Corte di Cassazione: è lecito spiare i dipendenti

E’ lecito spiare i dipendenti. Lo ha stabilito la Corte di Cassazione, Sezione lavoro, confermando la legittimità del licenziamento per giusta causa, inflitto al direttore di una catena di supermercati Standa di Messina, sorpreso a prelevare merce dagli scaffali con gli scontrini riciclati, attraverso controlli occulti da parte di agenti in borghese.

Secondo la Sezione lavoro della Corte di cassazione, che ha bocciato il ricorso di Giovanni C. “sono legittimi i controlli posti in essere dai dipendenti di agenzie investigative che operano” in maniera occulta “come normali clienti e non esercitano alcun potere di vigilanza e controllo”. Infatti, precisano ancora i supremi giudici, “rientra nel potere dell’imprenditore la facoltà di avvalersi di appositi organismi per controllare, anche occultamente il corretto adempimento delle prestazioni lavorative al fine di accertare mancanze specifiche dei dipedenti, già commesse o in corso di esecuzione”.
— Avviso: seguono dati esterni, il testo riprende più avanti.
(* ===== verification/RouteFacts.v ===== *)
(** * Swaps, errors and the route as a whole

    Where the swaps of a solution come from, which of them take the remainder of their input
    token, which errors a request can be refused with, and what a whole request has done
    when it succeeds. *)

From S2P Require Import Prelude Ordered Text Protocol Recovery Store Health Readiness.
From S2P Require Import SharedAccounts RouteTypes RouteNormalize RouteAllocFacts.
From S2P Require Import RouteResimulate RouteSimFacts RouteCalldata RouteEncode.
From Stdlib Require Import SpecFloat.

(** ** Depths *)

Section depths.
Context `{RouteEncoder}.

Abbreviation depth_of := (@fst nat ResimulatedSwapInternal).
Abbreviation token_of := (λ x : nat * ResimulatedSwapInternal, rs_token_in x.2).

Lemma record_depths_ok l : ∀ depths,
  (∃ depths', fold_result record_depth depths l = Ok depths') ↔
  (∀ x d, x ∈ l → depths !! token_of x = Some d → d = depth_of x) ∧
  (∀ x y, x ∈ l → y ∈ l → token_of x = token_of y → depth_of x = depth_of y).
Proof.
  induction l as [|[d s] l IH]; intros depths; cbn [fold_result].
  { split; [|by eexists]. intros _. split; [by intros x d Hx%elem_of_nil|].
    by intros x y Hx%elem_of_nil. }
  assert ((∃ depths', (record_depth depths (d, s) ≫= λ m, fold_result record_depth m l)
                       = Ok depths') ↔
    ∃ m, record_depth depths (d, s) = Ok m ∧ ∃ depths', fold_result record_depth m l = Ok depths')
    as -> by (setoid_rewrite bind_ok; naive_solver).
  setoid_rewrite IH. unfold record_depth.
  destruct (depths !! rs_token_in s) as [d0|] eqn:Hs.
  - split.
    + intros (m & [Hd%ensure_ok%bool_decide_eq_true [= <-]]%seq_ok & Hold & Hnew). subst d0. split.
      * intros x dx [->|Hx]%elem_of_cons Hm; [simpl in *; congruence|by eapply Hold].
      * intros x y [->|Hx]%elem_of_cons [->|Hy]%elem_of_cons Hxy; simpl in *.
        -- done.
        -- apply (Hold y d Hy). by rewrite <- Hxy.
        -- symmetry. apply (Hold x d Hx). by rewrite Hxy.
        -- by apply Hnew.
    + intros [Hold Hnew]. exists depths. split; [|split].
      * apply seq_ok. split; [|done]. apply ensure_ok, bool_decide_eq_true.
        by apply (Hold (d, s) d0); [left|].
      * intros x dx Hx. apply Hold. by right.
      * intros x y Hx Hy. apply Hnew; by right.
  - split.
    + intros (m & [= <-] & Hold & Hnew).
      assert (Hhead : ∀ y, y ∈ l → rs_token_in s = token_of y → d = depth_of y).
      { intros y Hy Hxy. apply (Hold y d Hy). rewrite <- Hxy. apply lookup_insert_eq. }
      split.
      * intros x dx [->|Hx]%elem_of_cons Hm; [simpl in *; congruence|].
        apply (Hold x dx Hx). rewrite lookup_insert_ne; [done|]. intros Hxy. simpl in *. congruence.
      * intros x y [->|Hx]%elem_of_cons [->|Hy]%elem_of_cons Hxy; simpl in *;
          [done|by apply Hhead|symmetry; by apply Hhead|by apply Hnew].
    + intros [Hold Hnew]. eexists. split; [done|]. split.
      * intros x dx Hx Hm. destruct (decide (rs_token_in s = token_of x)) as [Heq|Hne].
        -- simpl in Heq. rewrite Heq, lookup_insert_eq in Hm. injection Hm as <-.
           by apply (Hnew (d, s) x); [left|right|].
        -- rewrite lookup_insert_ne in Hm by done. by apply (Hold x dx); [right|].
      * intros x y Hx Hy. apply Hnew; by right.
Qed.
Proviamo a ricostruire i fatti per comprendere meglio la vicenda. Il direttore della catena di supermercati è stato licenziato il 2 giugno 1998 e la Corte d’Appello di Messina nel 2007 ha dichiarato lecito il licenziamento. L’ex direttore (Giovanni C.) ha fatto ricorso in Cassazione, sostenendo l’illegittimità della sua espulsione avvenuta attraverso l’utilizzo di 007 in borghese in violazione, a suo dire, dell’art. 2 dello Statuto dei lavoratori che vieta i controlli occulti sui dipendenti. Infatti, la società, una volta accortasi dei fatti illeciti compiuti da Giovanni C. aveva chiesto la collaborazione di alcuni agenti di una agenzia di vigilanza che agivano in borghese per controllare il sospettato. Gli agenti dimostrarono che Giovanni C. prelevava merce dagli scaffali con gli scontrini riciclati.

Come ha giustificato legittimi questi tipi di controlli la Corte di Cassazione? La Sezione lavoro, respingendo il ricorso dell’ex direttore ha spiegato che “le norme poste dagli art. 2 e 3 della legge 300 del 1970 a tutela della libertà e dignità del lavoratore, delimitando la sfera di intervento di persone preposte dal datore di lavoro a difesa dei suoi interessi, con specifiche attribuzioni nell’ambito dell’azienda, non escludono il potere dell’imprenditore di controllare direttamente o mediante la propria organizzazione gerarchica l’adempimento delle prestazioni lavorative e quindi di accertare mancanze specifiche dei dipendenti, ciò indipendentemente dalle modalità del controllo che può legittimamente avvenire anche occultamente senza che vi ostino né il principio di correttezza e buona fede nell’esecuzione dei rapporti, né il divieto di cui all’art. 4 della legge del 1970 riferito esclusivamente all’uso di apparecchiature per il controllo a distanza”.

Inoltre la Cassazione si è allineata al giudizio di merito che aveva fatto notare come “la posizione di prestigio del dipendente (direttore del supermercato) all’interno della struttura commerciale, avrebbe dovuto costituire esempio di correttezza e professionalità per i dipendenti a lui gerarchicamente subordinati”.